This is a story about a girl, a girl who marched to the beat of her own undiagnosed ADHD drum. Who never quite fit in anywhere but always tried to make people laugh with her self-deprecating humor. Who is fluent in sarcasm and shady remarks, who covers up trauma and pain with quips and jokes. A girl who considered her trauma a lifelong friend. A girl who, up until 2020, didn’t know who she was but knew she didn’t like herself so she took the time to focus on herself, work through her battles, and get a new psychiatrist who prescribed the correct medication. A girl who despite all the shit life threw at her found her happily ever after. This is an ongoing story about a girl who wants to better herself and accept that she is strong enough to create her own magic. This is a story about me.
Was that intro too dramatic? Whatever that’s how I roll in the shire!
Hi, I’m Tara Ashley, a thirty-something trash panda who identifies as a fucking danger to society when not on the proper medication. You’re probably on this page because you randomly found it (thanks for stopping by), you know me, or you knew me at one point in my life. I can confidently say, if we have not spoken in the last 2 years, I am not the same squirrel. Things have changed in my life, finally, for the better, it took karma long enough.
This blog is just going to be a random dump of my life. As a severely introverted extrovert, I have a desire to be far away from people but also have an audience, or at least pretend I have one. Trust me, it’s weird in my head but you’ll see that eventually if you haven’t picked up on that already.

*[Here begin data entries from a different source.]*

(** * WebAlumni: the normalization and aggregation engine of [app.py]

    A shallow embedding of the text normalizers, the record filters, the
    cross-tab aggregator and the banner roster diff of [src/app.py], and
    the properties of those functions; then of the loader, the preview
    routes, the simple mode of the QAA report and its breakdown by gender
    and nationality.

    Conventions of the embedding.
    - A Python [str] is a Rocq [string]; the model covers ASCII text
      ([Py.isascii]), on which [upper], [lower], [capitalize], [strip] and
      the classes [\d], [\w] and [\b] of [re] are those of Python: they act
      on the ASCII letters and digits and on the ASCII white space
      ([\t \n \v \f \r], [\x1c]-[\x1f] and the blank).  Outside ASCII
      Python maps more letters ([upper] of the sharp s is [SS]) and knows
      more digits and white space, so a property that rests on the case
      maps or on the digits is stated of ASCII text.
    - A [float64] is a binary64 float of Rocq ([PrimFloat]), with the
      operations of IEEE 754 in the rounding to nearest, ties to even.
    - A cell that may hold something else than a string is a [pyval].
    - A roster [DataFrame] is the list of its column names and the list of
      its rows, a row being the dict of its cells; a frame of numbers (a
      sheet of a report) is a header and a list of labelled rows of cells.
    - The reports and the previews are modelled on the frame cached for an
      alumni file ([is_alumni_roster]), which has every column they read.
      [load_excel_data] caches a Banner file as well; its frame lacks
      [Current Status], [Current Workplace] and the year column, and there
      the code raises a [KeyError] that the model does not follow.
    - The process-wide dict [session_data] is a [gmap]; a function that
      writes into a cached frame returns the store as well.
    - An exception is a value of [exn]; a function written under
      [try: ... except Exception as e: return {"error": ...}] returns
      [Error msg] or [Success payload].
    - [print] is modelled by the list of the printed lines. *)

From Stdlib Require Import PrimFloat.
From Stdlib Require Import ZArith Ascii List Lia.
From Stdlib Require DecimalString Uint63.
From stdpp Require Import base list strings gmap sorting.

Local Open Scope Z_scope.
Set Warnings "-inexact-float".

(** ** Python string primitives *)

Module Py.

Definition code (c : ascii) : N := N_of_ascii c.

(** [str.isspace] on one ASCII character. *)
Definition is_space (c : ascii) : bool :=
  let n := code c in
  ((9 <=? n) && (n <=? 13) || (28 <=? n) && (n <=? 32))%N.

Definition is_lower (c : ascii) : bool :=
  let n := code c in ((97 <=? n) && (n <=? 122))%N.

Definition is_upper (c : ascii) : bool :=
  let n := code c in ((65 <=? n) && (n <=? 90))%N.

Definition is_digit (c : ascii) : bool :=
  let n := code c in ((48 <=? n) && (n <=? 57))%N.

(** The class [\w] of [re] on ASCII text. *)
Definition is_word (c : ascii) : bool :=
  is_lower c || is_upper c || is_digit c || (code c =? 95)%N.

(** [str.isascii]: every character is below [U+0080]. *)
Fixpoint isascii (s : string) : bool :=
  match s with
  | EmptyString => true
  | String c s' => (code c <? 128)%N && isascii s'
  end.

Definition upper_char (c : ascii) : ascii :=
  if is_lower c then ascii_of_N (code c - 32) else c.

Definition lower_char (c : ascii) : ascii :=
  if is_upper c then ascii_of_N (code c + 32) else c.

Fixpoint map_chars (f : ascii -> ascii) (s : string) : string :=
  match s with
  | EmptyString => EmptyString
  | String c s' => String (f c) (map_chars f s')
  end.

Definition upper : string -> string := map_chars upper_char.
Definition lower : string -> string := map_chars lower_char.

(** [str.capitalize]: first character upper-cased, the rest lower-cased. *)
Definition capitalize (s : string) : string :=
  match s with
  | EmptyString => EmptyString
  | String c s' => String (upper_char c) (lower s')
  end.

Definition is_empty (s : string) : bool :=
  match s with EmptyString => true | _ => false end.

Fixpoint lstrip (s : string) : string :=
  match s with
  | EmptyString => EmptyString
  | String c s' => if is_space c then lstrip s' else s
  end.

Fixpoint rstrip (s : string) : string :=
  match s with
  | EmptyString => EmptyString
  | String c s' =>
      let r := rstrip s' in
      if is_space c && is_empty r then EmptyString else String c r
  end.

Definition strip (s : string) : string := rstrip (lstrip s).

(** [s.startswith(p)] *)
Fixpoint startswith (p s : string) : bool :=
  match p, s with
  | EmptyString, _ => true
  | String a p', String b s' => if Ascii.eqb a b then startswith p' s' else false
  | String _ _, EmptyString => false
  end.

(** [sub in s] *)
Fixpoint contains (sub s : string) : bool :=
  startswith sub s ||
  match s with
  | EmptyString => false
  | String _ s' => contains sub s'
  end.

(** [s.replace(old, new)] for a non-empty [old]: the occurrences are
    replaced from the left and do not overlap.  [skip] counts the
    characters of a replaced occurrence that are still to be dropped. *)
Fixpoint replace_from (old new : string) (skip : nat) (s : string) : string :=
  match s with
  | EmptyString => EmptyString
  | String c s' =>
      match skip with
      | S k => replace_from old new k s'
      | O =>
          if startswith old s
          then new +:+ replace_from old new (Nat.pred (String.length old)) s'
          else String c (replace_from old new O s')
      end
  end.

(** [s.replace("", new)] puts [new] before every character and at the end. *)
Fixpoint intersperse (new s : string) : string :=
  match s with
  | EmptyString => new
  | String c s' => new +:+ String c (intersperse new s')
  end.

Definition replace (old new s : string) : string :=
  if is_empty old then intersperse new s else replace_from old new O s.

(** [x in l] for a list of strings. *)
Definition mem (x : string) (l : list string) : bool :=
  existsb (String.eqb x) l.

(** [d.get(k)] on a dict literal kept in insertion order. *)
Fixpoint dict_get {A} (k : string) (d : list (string * A)) : option A :=
  match d with
  | [] => None
  | (k', v) :: d' => if String.eqb k k' then Some v else dict_get k d'
  end.

(** [re.search(r'\b' + re.escape(kw) + r'\b', s)].  [prev] is the
    character before the current position, [None] at the start; [\b]
    holds where exactly one of the two neighbours is a word character. *)
Definition is_word_opt (c : option ascii) : bool :=
  match c with Some c => is_word c | None => false end.

Definition first_char (s : string) : option ascii :=
  match s with EmptyString => None | String c _ => Some c end.

Fixpoint last_char_from (prev : option ascii) (s : string) : option ascii :=
  match s with
  | EmptyString => prev
  | String c s' => last_char_from (Some c) s'
  end.

Fixpoint drop (n : nat) (s : string) : string :=
  match n, s with
  | O, _ => s
  | S n', String _ s' => drop n' s'
  | S _, EmptyString => EmptyString
  end.

Definition boundary (before after : option ascii) : bool :=
  xorb (is_word_opt before) (is_word_opt after).

Definition word_match_here (kw : string) (prev : option ascii) (s : string) : bool :=
  startswith kw s &&
  boundary prev (first_char (kw +:+ s)) &&
  boundary (last_char_from prev kw) (first_char (drop (String.length kw) s)).

Fixpoint search_word_from (kw : string) (prev : option ascii) (s : string) : bool :=
  word_match_here kw prev s ||
  match s with
  | EmptyString => false
  | String c s' => search_word_from kw (Some c) s'
  end.

Definition search_word (kw s : string) : bool := search_word_from kw None s.

End Py.

(** ** Python values that reach the normalizers *)

Inductive pyval : Type :=
  | PyNone
  | PyNaN
  | PyInt (n : Z)
  | PyStr (s : string).

(** [pd.isna(v)] on a scalar. *)
Definition isna (v : pyval) : bool :=
  match v with PyNone | PyNaN => true | _ => false end.

Definition is_str (v : pyval) : bool :=
  match v with PyStr _ => true | _ => false end.

(** A value that is ASCII text when it is a string. *)
Definition isascii_value (v : pyval) : bool :=
  match v with PyStr s => Py.isascii s | _ => true end.

(** ** Constants *)

Definition expected_current_status : list string :=
  [ "Employed"; "Employed - add to list"; "Business owner"; "Training";
    "Do not contact"; "Others"; "Left the country"; "Passed away";
    "Unemployed"; "Studying"; "New graduate" ].

(** ** Helper functions *)

Definition clean_status (status : pyval) : string :=
  match status with
  | PyStr s => Py.capitalize (Py.lower (Py.strip s))
  | _ => "Unknown"
  end.

(** *** Company names *)

Definition empty_patterns : list (string * list string) :=
  [ ("COMPLETELY EMPTY",
      [ ""; "-"; "."; " "; "..."; "*"; "#"; "//" ]);
    ("PLACEHOLDER",
      [ "#N/A"; "N/A"; "NA"; "N.A."; "N/A."; "NONE"; "NIL";
        "NOT APPLICABLE"; "NOT AVAILABLE"; "UNKNOWN" ]);
    ("CONFIDENTIAL",
      [ "CONFIDENTIAL"; "CONFIDENTIAL GOVERNMENT"; "GOVERNMENT";
        "GOVERNMENT SECTOR"; "CONFIDENTIAL (STEALTH MODE)";
        "CONFIDENTIAL ( STEALTH MODE )"; "CONFIDENTIAL COMPANY";
        "CANNOT DISCLOSE"; "UNDISCLOSED" ]);
    ("OTHERS",
      [ "OTHERS"; "OTHER"; "MISC"; "MISCELLANEOUS"; "TBD";
        "TO BE DETERMINED"; "PENDING" ]);
    ("NOT WORKING",
      [ "NOT WORKING"; "UNEMPLOYED"; "NO JOB"; "NO WORK";
        "LOOKING FOR JOB"; "SEEKING EMPLOYMENT" ]) ].

Definition company_aliases : list (string * string) :=
  [ ("SNB", "SAUDI NATIONAL BANK");
    ("SAUDI NATIONAL BANK", "SAUDI NATIONAL BANK");
    ("SNB CAPITAL", "SAUDI NATIONAL BANK");
    ("THE SAUDI NATIONAL BANK", "SAUDI NATIONAL BANK");
    ("NCB", "SAUDI NATIONAL BANK");
    ("BSF", "BANQUE SAUDI FRANSI");
    ("BANQUE SAUDI FRANSI", "BANQUE SAUDI FRANSI");
    ("BANQUE SAUDI FRANSI CAPITAL", "BANQUE SAUDI FRANSI");
    ("FRANSI CAPITAL", "BANQUE SAUDI FRANSI");
    ("SAB", "SAUDI BRITISH BANK");
    ("SABB", "SAUDI BRITISH BANK");
    ("BANK SAB", "SAUDI BRITISH BANK");
    ("PIF", "PUBLIC INVESTMENT FUND");
    ("PUBLIC INVESTMENT FUND - PIF", "PUBLIC INVESTMENT FUND");
    ("SAMA", "SAUDI CENTRAL BANK");
    ("SAUDI CENTRAL BANK - SAMA", "SAUDI CENTRAL BANK");
    ("SIDF", "SAUDI INDUSTRIAL DEVELOPMENT FUND");
    ("SAUDI INDUSTRIAL DEVELOPMENT FUND - SIDF", "SAUDI INDUSTRIAL DEVELOPMENT FUND");
    ("BCG", "BOSTON CONSULTING GROUP");
    ("BOSTON CONSULTING GROUP (BCG)", "BOSTON CONSULTING GROUP");
    ("EY", "ERNST & YOUNG");
    ("ERNST & YOUNG (EY)", "ERNST & YOUNG");
    ("PWC", "PRICEWATERHOUSECOOPERS");
    ("KFSH&RC", "KING FAISAL SPECIALIST HOSPITAL & RESEARCH CENTER");
    ("KFSHRC", "KING FAISAL SPECIALIST HOSPITAL & RESEARCH CENTER");
    ("KFSH", "KING FAISAL SPECIALIST HOSPITAL & RESEARCH CENTER");
    ("KING FAISAL SPECIALIST HOSPITAL", "KING FAISAL SPECIALIST HOSPITAL & RESEARCH CENTER");
    ("HABIB", "DR. SULAIMAN AL HABIB MEDICAL GROUP");
    ("DR. SULAIMAN AL HABIB", "DR. SULAIMAN AL HABIB MEDICAL GROUP");
    ("STC", "SAUDI TELECOM COMPANY");
    ("SAUDI TELECOM", "SAUDI TELECOM COMPANY");
    ("HPE", "HEWLETT PACKARD ENTERPRISE");
    ("HEWLETT PACKARD ENTERPRISE - HPE", "HEWLETT PACKARD ENTERPRISE");
    ("ARAMCO", "SAUDI ARAMCO");
    ("SAUDI ARAMCO", "SAUDI ARAMCO");
    ("SABIC", "SAUDI BASIC INDUSTRIES CORPORATION");
    ("MINISTRY OF HEALTH", "MINISTRY OF HEALTH");
    ("MINISTRY OF HEALTH ", "MINISTRY OF HEALTH") ].

Definition remove_words : list string :=
  [ "LTD"; "LIMITED"; "CORPORATION"; "CORP"; "INC"; "LLC"; "CO";
    "COMPANY"; "GROUP"; "HOLDING"; "HOLDINGS"; "INTERNATIONAL";
    "SAUDI ARABIA"; "KSA"; "MIDDLE EAST" ].

(** [for category, patterns in empty_patterns.items(): if name in patterns:
    return f"EMPTY ({category})"] *)
Fixpoint match_empty_pattern (name : string) (tbl : list (string * list string))
  : option string :=
  match tbl with
  | [] => None
  | (category, patterns) :: tbl' =>
      if Py.mem name patterns then Some ("EMPTY (" +:+ category +:+ ")")
      else match_empty_pattern name tbl'
  end.

(** [for word in remove_words: name = name.replace(f' {word}', '')] *)
Definition strip_remove_words (name : string) : string :=
  fold_left (fun acc word => Py.replace (" " +:+ word) "" acc) remove_words name.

If you have followed my Instagram for a while, you may have noticed that I used to solely focus on cosmetics, while I am still a large fan of makeup, my priorities in life have shifted but my love for the name Serial Slay has remained the same. When I first came up with the idea of Serial Slay, it was supposed to be a collection of two of my passions, makeup, and murder (i.e.: true crime). During the time the name was created, I was working 2 jobs, one full-time office job and the other a part-time makeup retail job while going to school full time to get my associate’s degree in Criminal Justice. Both still have my heart, however, thanks to good old-fashioned Adderall, I don’t hyper-fixate on them as much as I used to. I can now say I have an appreciation for both instead of being obsessed with both to the point a 5150 should be called in.
So now, Serial Slay will be me documenting how I am slaying life, or failing at it. I am not sure what exactly this blog will turn out to be, all I know is that I keep feeling something in my gut that I need to do this, the outcome is unclear but it’s another adventure that I am excited to go on. So, stick around won’t you, for the ups and downs of this heavily medicated, hot mess express, dumpster fire of a person I am, who ended up getting much more than she thought she deserved out of life and still hasn’t fucked it up.
My life has changed so much, in the past year alone, and I am so happy with where I am, who I am and how I am living my life. Now, if I could just be happy with how I feel in my body, it’d be over for all of you!